Shame on them. Shame on those bad Jews who make everyone else hate the Jews, who give the Jews a bad name. That’s why Bertie van Riet said that Hitler’s right. It’s Joe Silver’s fault, and Freddy Gold’s and you’re never ever going to touch money. You’re going to touch broken arms and legs, and fix them, and touch foreheads and listen to hearts, beating away under breasts, under flat ones and soft ones, with nipples like thumbs, under big ones, bigger that your head, bigger than anyone’s head.
But your ma never came to Rissik Street. It wasn’t her, was it? By the time she came to South Africa they had cleaned up Frenchfontein. It wasn’t quite so French anymore. It might have been your great-aunt Fanny but nobody really knows because she disappeared anyway, with a man twice her age and what happened before or after is anybody’s guess.

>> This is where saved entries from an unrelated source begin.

Lemma disk_rw_ok n c me k b write r :
  sleep_fuel = S n -> quiet c me k -> idle (k_vdisk k) -> (b < NBUF)%nat -> k_bufs k !! b = Some r ->
  0 <= b_blockno r < vd_blocks -> length (b_data r) = Z.to_nat BSIZE ->
  exists h' v' ps', disk_rw b write k = Ok tt (set_k_hw h' (set_k_vdisk v' (set_k_proc ps' (set_k_bufs
      (<[b := set_b_disk 0 (filled write (b_blockno r) (k_hw k) r)]> (k_bufs k)) k)))) /\
    procs_woken me (k_proc k) ps' /\ idle v' /\ transferred write (b_blockno r) (b_data r) (k_hw k) h'.
Proof.
  intros Hn Q Id Hb Er Hblk Hd. set (v := k_vdisk k) in *. set (blk := b_blockno r) in *.
  destruct (q_free _ _ _ Q LVdisk Logic.I) as [nm El]. destruct (q_free _ _ _ Q (LProc me) (q_lt _ _ _ Q)) as [nmp Ep].
  destruct (q_run _ _ _ Q) as (p & Em & _). pose proof (q_cpu _ _ _ Q) as Hc.
  unfold disk_rw. rewrite (bind_Ok _ _ _ _ _ (get_buf_ok _ _ _ Er)), (bind_Ok _ _ _ _ _ (acquire_ok c nm LVdisk k Hc El)).
  rewrite (bind_Ok _ _ _ _ _ (wait_descs_ok sleep_fuel (enter c nm LVdisk k) (id_free _ Id))).
  set (v1 := set_vd_free three_taken v). fold blk. rewrite (sector_of_ok blk Hblk).
  set (v2 := formatted b write (2 * blk) v1). set (r1 := set_b_disk 1 r).
  rewrite (bind_Ok _ _ _ _ _ (format_ok b write (2 * blk) r (set_k_vdisk v1 (enter c nm LVdisk k)) (id_ops _ Id) (id_desc _ Id) (id_info _ Id) Er)).
  match goal with |- context [bind _ _ ?s] => change s with (enter c nm LVdisk (set_k_vdisk v2 (set_k_bufs (<[b := r1]> (k_bufs k)) k))) end.
  destruct (submit_ok (enter c nm LVdisk (set_k_vdisk v2 (set_k_bufs (<[b := r1]> (k_bufs k)) k)))) as (h1 & Es & Q1).
  rewrite (bind_Ok _ _ _ _ _ Es). set (v3 := submitted v2). set (k3 := set_k_hw h1 (set_k_vdisk v3 (set_k_bufs (<[b := r1]> (k_bufs k)) k))).
  match goal with |- context [bind _ _ ?s] => change s with (enter c nm LVdisk k3) end. rewrite Hn.
  assert (quiet c me k3) as Q3 by by apply (quiet_step c me k h1 v3 (k_proc k)).
  assert (k_bufs k3 !! b = Some r1) as Er3 by (apply list_lookup_insert_eq; by eapply lookup_lt_Some).
  assert (exists st, vd_info (k_vdisk k3) !! 0%nat = Some (Some b, st)) as [st Hst].
  { exists 0xff. apply list_lookup_insert_eq. change (0 < length (vd_info v))%nat. rewrite (id_info _ Id). by apply Nat.ltb_lt. }
  destruct (wait_disk_ok c me nm nmp p k3 0 1 2 b blk write st r1 Q3 El Ep Em (pending_submitted b write blk v Id) Hb Er3 Hblk Hd
    (id_used _ Id) (id_u16 _ Id) (id_usring _ Id) Hst n eq_refl) as (h2 & len & Ew & T).
  rewrite (bind_Ok _ _ _ _ _ Ew). set (k4 := set_k_hw h2 _).
  assert (quiet c me k4) as Q4 by (apply (quiet_step c me k3); [done|apply woken_procs]).
  pose proof (pending_submitted b write blk v Id) as P. assert (length (vd_info (k_vdisk k4)) = Z.to_nat NUM) as Hi4.
  { change (length (alter (fun e => (fst e, 0)) 0%nat (<[0%nat := (Some b, 0xff)]> (vd_info v))) = Z.to_nat NUM).
    by rewrite length_alter, length_insert, (id_info _ Id). }
  rewrite (retire_ok c nm k4 (V2P (sym_ops 0)) (V2P (sym_bufdata b)) (V2P (sym_status 0)) (if write then 0 else VRING_DESC_F_WRITE)).
  - exists h2, (retired (k_vdisk k4)), (woken ChDisk (c_proc c) (k_proc k4)). split; [|split; [|split]].
    + f_equal. assert (set_b_disk 0 (filled write blk (k_hw k3) r1) = set_b_disk 0 (filled write blk (k_hw k) r)) as Er4.
      { assert (vd_now h1 = vd_now (k_hw k)) as Eh by apply Q1. unfold filled. destruct write; [done|]. change (k_hw k3) with h1. by rewrite Eh. }
      set (v' := retired (k_vdisk k4)). set (ps' := woken ChDisk (c_proc c) (k_proc k4)). unfold k4. rewrite Er4. set (rb := set_b_disk 0 _).
      change (k_bufs k3) with (<[b := r1]> (k_bufs k)). rewrite list_insert_insert_eq. reflexivity.
    + rewrite (q_me _ _ _ Q). etrans; [|apply woken_procs]. apply (woken_procs (ChBuf b)).
    + by apply idle_again.
    + by eapply (transferred_quiet _ _ _ _ _ h2).
  - apply Q4.
  - split; [apply Q4|]. intros i Hi. by apply (q_free _ _ _ Q4 (LProc i)).
  - exact El.
  - rewrite Hi4. by apply Nat.ltb_lt.
  - done.
  - exact (pd_d0 _ _ _ _ _ _ _ P).
  - exact (pd_d1 _ _ _ _ _ _ _ P).
  - destruct write; [by left|by right].
  - exact (pd_d2 _ _ _ _ _ _ _ P).
Qed.

(** The driver over any such device is a disk for the buffer cache. *)
Program Definition virtio_laws n (Hn : sleep_fuel = S n) : @DiskLaws H _ virtio_driver := {|
  dk_now := vd_now;
  dk_past := vd_past;
  dk_ready _ v := idle v;
  dk_size := vd_blocks
|}.
Next Obligation. intros. apply vd_bound. Qed.
Next Obligation. intros. by apply vd_block. Qed.
Next Obligation.
  intros n Hn c me k b r Q Id Hb Er Hblk Hd.
  destruct (disk_rw_ok n c me k b false r Hn Q Id Hb Er Hblk Hd) as (h' & v' & ps' & E & W & I' & N & P).
  exists h', v', ps'. split; [exact E|]. split; [exact W|]. split; [exact I'|]. by split.
Qed.
Next Obligation.
  intros n Hn c me k b r Q Id Hb Er Hblk Hd.
  destruct (disk_rw_ok n c me k b true r Hn Q Id Hb Er Hblk Hd) as (h' & v' & ps' & E & W & I' & N & mids & P & F).
  by exists h', v', ps', mids.
Qed.

(** C25 The virtio disk driver transfers exactly the block that it is asked for.  Called by a
    process that holds no spinlock, with no request under way and any device that follows
    the virtio specification, [virtio_disk_rw] returns: a read has filled the buffer with
    the block and left the disk alone, a write has stored the buffer in the block and
    changed no other, every state of the disk in between differing in that block only; the
    buffer belongs to the driver no more, all descriptors are free again, and of the
    processes only sleeping ones have changed, by being woken. *)
Theorem disk_rw_transfers c me k b (write : bool) r :
  (0 < sleep_fuel)%nat -> quiet c me k -> idle (k_vdisk k) -> (b < NBUF)%nat -> k_bufs k !! b = Some r ->
  0 <= b_blockno r < vd_blocks -> length (b_data r) = Z.to_nat BSIZE ->
  exists h' v' ps' r', disk_rw b write k = Ok tt (set_k_hw h' (set_k_vdisk v' (set_k_proc ps' (set_k_bufs (<[b := r']> (k_bufs k)) k)))) /\
    r' = set_b_disk 0 (if write then r else set_b_data (vd_now (k_hw k) (b_blockno r)) r) /\
    procs_woken me (k_proc k) ps' /\ idle v' /\
    if write then
      (forall x, vd_now h' x = if x =? b_blockno r then b_data r else vd_now (k_hw k) x) /\
      exists mids, vd_past h' = mids ++ vd_now (k_hw k) :: vd_past (k_hw k) /\
        Forall (torn (vd_now (k_hw k)) (b_blockno r) (b_data r)) mids
    else vd_now h' = vd_now (k_hw k) /\ vd_past h' = vd_past (k_hw k).
Proof.
  intros Hf Q Id Hb Er Hblk Hd. destruct sleep_fuel as [|n] eqn:Hn; [by apply Nat.lt_irrefl in Hf|].
  destruct (disk_rw_ok n c me k b write r Hn Q Id Hb Er Hblk Hd) as (h' & v' & ps' & E & W & I' & T).
  exists h', v', ps', (set_b_disk 0 (filled write (b_blockno r) (k_hw k) r)). split; [exact E|]. split; [done|]. split; [exact W|]. split; [exact I'|exact T].
Qed.
End Device.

Wolfie is smacking you in the stomach and curling his arms at you as if this is finally going to turn you into a man. You can have my boat, he says, and you can take the girls up the river. Have a picnic. The oarlocks are there. The oars are on the jetty. Maisie will bring her friends, Hilda Lewis and Gertrude of the long legs, and Bunny will come and his cousin, Morry Berelowitz.

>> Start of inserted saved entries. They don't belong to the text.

(** Across the guard page of the image: 96 bytes are written and read back, and both fail. *)
Lemma copyout_copyin_roundtrip_witness : exists (k k' : kernel unit) p, copyout p 4000 (replicate 200 7) k = Ok (-1) k' /\
  copyin p 4000 200 k' = Ok (-1, replicate 96 7) k'.
Proof.
  destruct image_space as (_ & _ & k & l & s & _ & _ & _ & _ & U & I). pose proof (image_avail s I) as Ea.
  destruct (copyout_copyin_roundtrip k l (page_no 0) s 3 4000 (replicate 200 7) U (im_sized s I) ltac:(lia)) as (m' & E & _ & _ & _ & R & _).
  - apply List.Forall_forall. intros x Hx%list_elem_of_In. apply elem_of_replicate in Hx as [-> _]. lia.
  - change (Z.of_nat (length (replicate 200 7))) with 200 in *. rewrite Ea in *. exists k, (set_k_mem m' k), (page_no 0). split; [exact E|exact R].
Defined.
(* ===== verification/KUvmCopy.v ===== *)
(** The memory of a child (vm.c: [uvmcopy], which [fork] calls): a copy of all pages into a
    second space, running out of pages included. *)
From stdpp Require Import base gmap list numbers strings tactics.
From S2P Require Import Prelude Mem Ram KMachine KString KSched KBytes KBss KAlloc KVm KSpace KUvm.

(** The permissions that [PTE_FLAGS] keeps of an entry. *)
Lemma PTE_FLAGS_ok e : is_u64 e -> perm_ok (PTE_FLAGS e).
Proof.
  intros He. split.
  - by apply (land_bound_l 64).
  - unfold PTE_FLAGS, PTE2PA. rewrite <- Z.land_assoc. apply Z.land_0_r.
Qed.

(** An entry made of them has the same. *)
Lemma copied_flags p e : kpage p -> pte_good e -> PTE_FLAGS (leaf_pte (V2P p) (PTE_FLAGS e)) = PTE_FLAGS e.
Proof.
  intros Hp (_ & _ & Hv). rewrite leaf_pte_flags by done. unfold PTE_FLAGS. rewrite <- Z.land_assoc, Z.land_diag. rewrite <- Hv.
  change (Z.land e PTE_V) with (Z.land e (Z.land 0x600000000003ff PTE_V)). rewrite Z.land_assoc. generalize (Z.land e 0x600000000003ff). intros x.
  apply Z.bits_inj'. intros i Hi. rewrite Z.lor_spec, Z.land_spec. by destruct (Z.testbit x i), (Z.testbit PTE_V i).
Qed.

(** What a space lets the user do with its pages: the permissions of each page mapped. *)
Definition flags (s : space) (v : Z) : option Z := PTE_FLAGS <$> sp_pages s !! v.

Lemma flags_uacc s s' va : flags s' (vpn va) = flags s (vpn va) -> uacc s' va = uacc s va.
Proof.
  unfold flags, uacc. assert (forall e, has (PTE_FLAGS e) PTE_U = has e PTE_U) as Hf by (intros e; unfold has, PTE_FLAGS; by rewrite <- Z.land_assoc).
  destruct (sp_pages s' !! vpn va) as [e|], (sp_pages s !! vpn va) as [e'|]; cbn; try done. intros [= E]. by rewrite <- Hf, E, Hf.
Qed.

Section Copy.
Context {H : Type} `{!Platform H} `{!Symbols} `{Hend : !SymbolLaws}.
Implicit Types k : kernel H.

(** * Two spaces over one free list *)

Record two k (l : list Z) (root0 : Z) (s0 : space) (root : Z) (s : space) : Prop := {
  tw_old : uspace k l root0 s0;
  tw_new : uspace k l root s;
  tw_apart o o' p : obj_at root0 s0 o = Some p -> obj_at root s o' = Some p -> False
}.

(** No byte of the first one has changed. *)
Definition untouched (root0 : Z) (s0 : space) (m m' : memory) : Prop :=
  forall o q b, obj_at root0 s0 o = Some q -> q <= b < q + 4096 -> peek m' b = peek m b.

Lemma untouched_trans root0 s0 m1 m2 m3 : untouched root0 s0 m1 m2 -> untouched root0 s0 m2 m3 -> untouched root0 s0 m1 m3.
Proof. intros U1 U2 o q b E Hb. rewrite (U2 o q b E Hb). by apply (U1 o q). Qed.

So it’s later, much later, and the six of you are crowded into Wolfie’s red-and-white boat. The boat sits deep in the water and Gertrude is trickling her fingers over the side and no, you say, lifting the oars into the air for a moment, Stop doing that. I am the captain of this ship. The girls laugh, because you sound big and small at the same time, and it’s funny. Gertrude says, I want to row and now she’s getting up. The boat rocks and you grit your teeth. She almost falls down right next to you and takes the left oar. Hard on port! you shout. She crabs, her oar stuck. And now it’s out of the oarlock, floating on the water’s surface. With the right oar, you turn the boat around, grab the oar that’s drifting further and further away. You chaps don’t even know how to row! you say.

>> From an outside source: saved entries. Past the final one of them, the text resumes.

(** The loop over the open files, as [fork] has it. *)
Definition dup_entry (me np : nat) (i : Z) : M (kernel H) unit :=
  let! rp := get_proc me in
  let! ofile := deref (p_ofile rp !! Z.to_nat i) in
  match ofile with
  | Some f => let! f' := filedup f in upd_proc np (fun r => set_p_ofile (<[Z.to_nat i := Some f']> (p_ofile r)) r)
  | None => ret tt
  end.

Lemma dup_loop_ok c nm me np k rp r : on_cpu c k -> free LFtable k -> me <> np -> (np < length (k_proc k))%nat -> k_proc k !! me = Some rp ->
  dup_ok (p_ofile rp) (k_files k) ->
  forall n j, (j + n)%nat = Z.to_nat NOFILE ->
  for_n n (Z.of_nat j) (dup_entry me np)
    (held c nm np (set_p_ofile (take j (p_ofile rp) ++ replicate n None) r) (set_k_files (dup_all (take j (p_ofile rp)) (k_files k)) k)) =
  Ok tt (held c nm np (set_p_ofile (p_ofile rp) r) (set_k_files (dup_all (p_ofile rp) (k_files k)) k)).
Proof.
  intros Hc Hf Hne Hnp Em [Hlen Hok]. induction n as [|n IH]; intros j Hj; cbn [for_n].
  - rewrite (firstn_all2 (p_ofile rp)) by lia. by rewrite app_nil_r.
  - unfold dup_entry at 1. set (k1 := set_k_files (dup_all (take j (p_ofile rp)) (k_files k)) k). set (r1 := set_p_ofile _ r).
    destruct (lookup_lt_is_Some_2 (p_ofile rp) j ltac:(lia)) as [o Eo]. pose proof (take_S_r _ _ _ Eo) as Et.
    assert (k_proc k1 !! me = Some rp) as Em1 by done. assert (np < length (k_proc k1))%nat as Hn1 by done.
    assert (held c nm np (set_p_ofile (take (S j) (p_ofile rp) ++ replicate n None) r) (set_k_files (dup_all (take (S j) (p_ofile rp)) (k_files k)) k) =
      held c nm np (set_p_ofile (<[j := o]> (p_ofile r1)) r1) (set_k_files (dup_all (take j (p_ofile rp) ++ [o]) (k_files k)) k)) as En.
    { rewrite Et. f_equal. cbn [p_ofile r1 set_p_ofile]. pose proof (fill_entry (take j (p_ofile rp)) n o) as Ef.
      rewrite length_take, Nat.min_l in Ef by lia. rewrite Ef. done. }
    specialize (IH (S j) ltac:(lia)). rewrite En in IH. replace (Z.of_nat j + 1) with (Z.of_nat (S j)) by lia.
    rewrite bind_assoc, (bind_Ok _ _ _ _ _ (get_other c nm np me r1 rp k1 Hne Em1)), Nat2Z.id, Eo, bind_assoc. cbn [deref].
    erewrite bind_Ok by reflexivity. destruct o as [f|].
    + destruct (Hok f) as (x & Ex & Hx); [by eapply list_elem_of_lookup_2|]. pose proof (times_bound f (take j (p_ofile rp))) as Ht.
      rewrite length_take in Ht. change NOFILE with 16 in *. set (x1 := set_f_ref (f_ref x + times f (take j (p_ofile rp))) x).
      assert (k_files (held c nm np r1 k1) !! f = Some x1) as Ex1 by (cbn; by rewrite dup_all_lookup, Ex).
      rewrite bind_assoc, (bind_Ok _ _ _ _ _ (filedup_ok _ (held c nm np r1 k1) f x1 (held_cpu c nm np r1 k1 Hc) (held_free c nm np r1 k1 LFtable ltac:(done) Hf) Ex1 ltac:(cbn; lia))).
      change (set_k_files ?l (held c nm np r1 k1)) with (held c nm np r1 (set_k_files l k1)).
      change (k_files (held c nm np r1 k1)) with (dup_all (take j (p_ofile rp)) (k_files k)). cbn [f_ref x1 set_f_ref]. 
      change (set_f_ref ?v x1) with (set_f_ref v x). rewrite (dup_all_some _ _ _ _ Ex). change (set_k_files ?l k1) with (set_k_files l k).
      set (k2 := set_k_files _ k) in *. rewrite (bind_Ok _ _ _ _ _ (upd_slot c nm np _ r1 k2 Hn1)). exact IH.
    + rewrite dup_all_none in IH. erewrite bind_Ok by reflexivity. replace (set_p_ofile (<[j := None]> (p_ofile r1)) r1) with r1 in IH; [exact IH|].
      rewrite list_insert_id; [done|]. cbn [p_ofile r1 set_p_ofile]. by rewrite lookup_app_r, length_take, Nat.min_l, Nat.sub_diag by (rewrite ?length_take; lia).
Qed.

Gertrude moves back to her old seat, sticking her hand even deeper into the water this time. You want to smack her on the head with the oar but you don’t. You keep dipping the oars, the blades catching and pulling, followed by the little melody the drips play. Your sleeves are rolled up so that the girls can see the stringy muscles in your arms, as they bunch and release, bunch and release. If there’s one thing you know how to do it’s row. Maisie wants a turn now but you won’t let her. Bunny and Morry are talking about the mad Germans and if there’s going to be a war. Bunny says, I am going to fly, and Morry says, It’s the sea for me, and you say, I am going to be a general. You tip the oars back, making a V. The boat coasts to a stop. The General of the Generals, you add, putting your hand inside your shirt like Napoleon. Gertrude takes a leaf, and she puts it under your nose, like a moustache, and you’re Chaplin, Charlie Chaplin exactly.